Like I wrote above, a lot of signs are pointing to this happening already: only a few companies had Blackwell results to share at GTC this year, but plenty more were eager to talk about their new H200 clusters. And it was only the poor scientists, working hard to extract big speedups from low-precision arithmetic, that were presenting exciting results from A100 GPUs. I don't know if this is a real trend or just the one that I wanted to see based on the talks I attended, but it is undeniable that the only people talking about NVL72 right now are the biggest players in the field, and the only people talking about A100 aren't focusing on AI.
Final thoughts
There was plenty more to see and do that I completely missed, and there's plenty that I didn't have time to document here--like NVIDIA’s wall of reference platform components, perhaps conveniently arranged to reassure regulators that there’s ample competition in the AI industry.
But cynicism aside, it was a rich week in which a lot of shiny hardware and good ideas were put out in the open in highly accessible ways. Although the narrative was carefully curated throughout the week, a lot of the trends that NVIDIA put forth are ultimately where the field of accelerated computing is going to go: AI is far along enough now that inferencing can generate real revenue. The efficiency with which inferences can be served up will determine which AI companies have a future and which ones are headed towards bankruptcy, and bigger NVLink domains--and 600 kW racks--are ways to improve that efficiency.
As with many of these big conferences, GTC was an excellent chance to reconnect with old colleagues and meet some new ones. I don't often have a chance to sit down and get to know many of my coworkers on account of being a remote worker, so I treasure opportunities to be in the same room (or even the same city!) as my peers. GTC attracts everyone who's serious about AI infrastructure, so on that basis alone, it is a week well spent.
All that being said, I'm still not sure that I would be in a rush to attend GTC again. The intellectual rigor was much thinner than conferences like SC or ISC, but at the same time, the level of market realism present was refreshingly high. I got a fair amount out of attending, but I also put a fair amount in (including paying San Jose hotel prices out of my own pocket!). For everything GTC did worse than SC or ISC, they also did something better. So in the end, it's hard to put a fine point on it, but despite some shortcomings, it's a conference worth experiencing at least once--particularly for the practical grounding in where AI infrastructure is headed.

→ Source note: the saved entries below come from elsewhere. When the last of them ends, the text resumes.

(* ===== verification/Pkg.v ===== *)
(** Packages: the host builder (tools/aeros-pkg.py, tools/make-pkg-vectors.py)
    and the kernel's reader (kernel/src/pkg.rs). *)
From Stdlib Require Import ZArith Lia List.
From stdpp Require Import base list strings.
From S2P Require Import Prelude Text Hash.
Open Scope Z_scope.

Definition alnum (c : Z) : bool := between 48 c 57 || between 65 c 90 || between 97 c 122.

Definition newline : Z := 10.
Definition marker : list Z := newline :: lit "data" ++ [newline].

(** The fields of one [file=] line: path, mode, size, digest in hex. *)
Definition file_line (path : list Z) (mode size : Z) (digest : list Z) : list Z :=
  lit "file=" ++ path ++ lit ";" ++ to_base 8 mode ++ lit ";" ++ to_base 10 size ++ lit ";" ++ digest.

(** * tools/aeros-pkg.py *)

Module Builder.
Definition MAX_FILES : Z := 16.
Definition MAX_FILE : Z := Z.shiftl 1 20.

(** What [os.walk] sees: names in directory order. *)
#[warnings="-register-all"]
Inductive node : Type :=
| NFile (content : list Z)
| NDir (entries : list (list Z * node)).

Definition file_names (es : list (list Z * node)) : list (list Z * list Z) :=
  omap (fun e => match e.2 with NFile c => Some (e.1, c) | NDir _ => None end) es.

(** The loop over [os.walk(directory)]: the files of a directory by sorted
    name, then its subdirectories; [pre] is the directory relative to the
    top, with a trailing slash when not empty. *)
Fixpoint walk (pre : list Z) (n : node) : list (list Z * list Z) :=
  match n with
  | NFile _ => []
  | NDir es =>
      ((fun e => (pre ++ e.1, e.2)) <$> sort_by (fun a b => str_leb a.1 b.1) (file_names es))
      ++ (fix dirs (es : list (list Z * node)) :=
            match es with
            | [] => []
            | (nm, sub) :: es =>
                match sub with
                | NDir _ => walk (pre ++ nm ++ lit "/") sub ++ dirs es
                | NFile _ => dirs es
                end
            end) es
  end.

(** [files] after [files.sort()]; paths are distinct, so the order of the
    pairs is the order of their first components. *)
Definition files (tree : node) : list (list Z * list Z) :=
  sort_by (fun a b => str_leb a.1 b.1) (walk [] tree).

Definition name_ok (s : list Z) : bool :=
  (1 <=? zlen s) && (zlen s <=? 24) && forallb (fun c => alnum c || (c =? 95) || (c =? 45)) s.
Definition version_ok (s : list Z) : bool :=
  (1 <=? zlen s) && (zlen s <=? 16)
  && forallb (fun c => alnum c || (c =? 46) || (c =? 95) || (c =? 45)) s.

Definition unsupported (relative : list Z) : bool :=
  (96 <? zlen relative) || (8 <=? count_char 47 relative) || existsb (Z.eqb 59) relative.

Definition mode_of (relative : list Z) : Z :=
  if starts_with (lit "bin/") relative then 493 else 420.

(** One turn of the loop over [files]. *)
Definition add_file (st : list (list Z) * list Z) (f : list Z * list Z)
  : py (list (list Z) * list Z) :=
  let '(lines, data) := st in
  let '(relative, content) := f in
  if unsupported relative then Raise (SystemExit (lit "unsupported path: " ++ relative))
  else if MAX_FILE <? zlen content
  then Raise (SystemExit (relative ++ lit " is larger than 1 MiB"))
  else Ret (lines ++ [file_line relative (mode_of relative) (zlen content) (Sha256.hexdigest content)],
            data ++ content).

Definition build (name version : list Z) (tree : node) : py (list Z) :=
  if negb (name_ok name)
  then Raise (SystemExit (lit "name must be 1-24 letters, digits, - or _"))
  else if negb (version_ok version)
  then Raise (SystemExit (lit "version must be 1-16 letters, digits, . - or _"))
  else
    let files := files tree in
    if negb ((0 <? zlen files) && (zlen files <=? MAX_FILES))
    then Raise (SystemExit (lit "a package needs between 1 and 16 files"))
    else
      '(lines, data) ← foldM add_file
         ([lit "AEROSPKG1"; lit "name=" ++ name; lit "version=" ++ version], []) files;
      header ← encode (join newline lines ++ marker);
      Ret (header ++ data).
End Builder.

(** * tools/make-pkg-vectors.py *)

Module Vectors.
Definition add_file (claimed_hash : option (list Z)) (claimed_size : option Z)
    (st : list (list Z) * list Z) (f : list Z * Z * list Z) : list (list Z) * list Z :=
  let '(lines, data) := st in
  let '(path, mode, content) := f in
  let digest := match claimed_hash with
                | Some ((_ :: _) as h) => h
                | _ => Sha256.hexdigest content
                end in
  let size := match claimed_size with Some n => n | None => zlen content end in
  (lines ++ [file_line path mode size digest], data ++ content).

Definition build (name version : list Z) (files : list (list Z * Z * list Z))
    (claimed_hash : option (list Z)) (claimed_size : option Z) : py (list Z) :=
  let '(lines, data) := foldl (add_file claimed_hash claimed_size)
    ([lit "AEROSPKG1"; lit "name=" ++ name; lit "version=" ++ version], []) files in
  header ← encode (join newline lines ++ marker);
  Ret (header ++ data).

Definition HELLO_V2 : list Z := lit "#!aeros" ++ [10] ++ lit "echo hello v2" ++ [10].
Definition HELLO_V3 : list Z := lit "#!aeros" ++ [10] ++ lit "echo hello v3" ++ [10].
Definition README_V2 : list Z := lit "demo package 1.1.0" ++ [10].
Definition README_V3 : list Z := lit "demo package 1.2.0" ++ [10].

Definition demo (version : string) (hello readme : list Z) : py (list Z) :=
  build (lit "demo") (lit version)
    [(lit "bin/hello", 493, hello); (lit "share/doc/readme.txt", 420, readme)] None None.

Definition v2 := demo "1.1.0" HELLO_V2 README_V2.
Definition v3 := demo "1.2.0" HELLO_V3 README_V3.
Definition bad_hash := build (lit "bad") (lit "9.0.0") [(lit "bin/x", 493, lit "payload")]
  (Some (replicate 64 48)) None.
Definition traversal := build (lit "evil") (lit "1.0.0") [(lit "../escape", 420, lit "x")] None None.
Definition truncated := build (lit "short") (lit "1.0.0") [(lit "bin/x", 493, lit "payload")]
  None (Some 500).
Definition update_image : list Z := (fun i => Z.land (i * 37 + 11) 255) <$> pyrange 0 3000.

(** [", ".join(str(byte) for byte in data)] inside the Rust constant. *)
Fixpoint comma_bytes (data : list Z) : list Z :=
  match data with
  | [] => []
  | [b] => to_base 10 b
  | b :: data => to_base 10 b ++ lit ", " ++ comma_bytes data
  end.
Definition rust_bytes (name data kind : list Z) : list Z :=
  lit "pub const " ++ name ++ lit ": " ++ kind ++ lit " = &[" ++ comma_bytes data ++ lit "];" ++ [10].
End Vectors.

(** * kernel/src/pkg.rs *)

Module Kernel.
(** The failures the reading of a package can end in. *)
Inductive failure : Type := Malformed | BadName | BadPath | TooLarge | HashMismatch.

#[export] Instance failure_bind : MBind (sum failure) := fun A B f m =>
  match m with inr a => f a | inl e => inl e end.

Definition MAX_FILES : Z := 16.
Definition MAX_HEADER : Z := 2048.
Definition FILE_MAX : Z := Z.shiftl 1 20.

Definition need {A} (e : failure) (o : option A) : failure + A :=
  match o with Some a => inr a | None => inl e end.

Definition isSome {A} (o : option A) : bool := match o with Some _ => true | None => false end.

Definition name_valid (text : list Z) (limit : Z) (extra : list Z) : bool :=
  negb (zlen text =? 0) && (zlen text <=? limit)
  && forallb (fun c => alnum c || existsb (Z.eqb c) extra) text.

Definition part_valid (part : list Z) : bool :=
  negb (zlen part =? 0) && negb (zeqb_list part (lit ".")) && negb (zeqb_list part (lit ".."))
  && forallb (fun c => between 33 c 126 && negb (c =? 59)) part.

Definition path_valid (text : list Z) : bool :=
  if (zlen text =? 0) || (96 <? zlen text) || starts_with (lit "/") text then false
  else (zlen (split 47 text) <=? 8) && forallb part_valid (split 47 text).

Record entry := Entry { path : list Z; mode : Z; size : Z; hash : list Z }.

(** kernel/src/ed25519.rs [decode_hex::<32>]. *)
Definition hex_digit (c : Z) : option Z :=
  if between 48 c 57 then Some (c - 48)
  else if between 97 c 102 then Some (c - 97 + 10)
  else if between 65 c 70 then Some (c - 65 + 10)
  else None.
Fixpoint hex_pairs (l : list Z) : option (list Z) :=
  match l with
  | a :: b :: l =>
      x ← hex_digit a; y ← hex_digit b; r ← hex_pairs l; Some (Z.lor (Z.shiftl x 4) y :: r)
  | _ => Some []
  end.
Definition decode_hex (n : Z) (text : list Z) : option (list Z) :=
  if zlen text =? n * 2 then hex_pairs text else None.

Definition parse_entry (spec : list Z) : failure + entry :=
  match split 59 spec with
  | [p; m; s; h] =>
      if negb (path_valid p) then inl BadPath
      else
        m ← need Malformed (parse_uint 8 65535 m);
        s ← need Malformed (parse_uint 10 (2 ^ 64 - 1) s);
        if 511 <? m then inl Malformed
        else if FILE_MAX <? s then inl TooLarge
        else h ← need Malformed (decode_hex 32 h); inr (Entry p m s h)
  | _ => inl Malformed
  end.

Record header := Header {
  name : option (list Z);
  version : option (list Z);
  entries : list entry;
  data_start : Z
}.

Even if I don't attend GTC next year, I look forward to seeing where the industry will have moved by then. I'm heartened by the overlaps that emerged between the AI and HPC communities, particularly around high-power rack-scale infrastructure and the techniques required to exploit low-precision arithmetic. Both industries will benefit from cracking these nuts, and if GTC is at all representative, it looks like both researchers and industry are finding ways to drive in the same direction.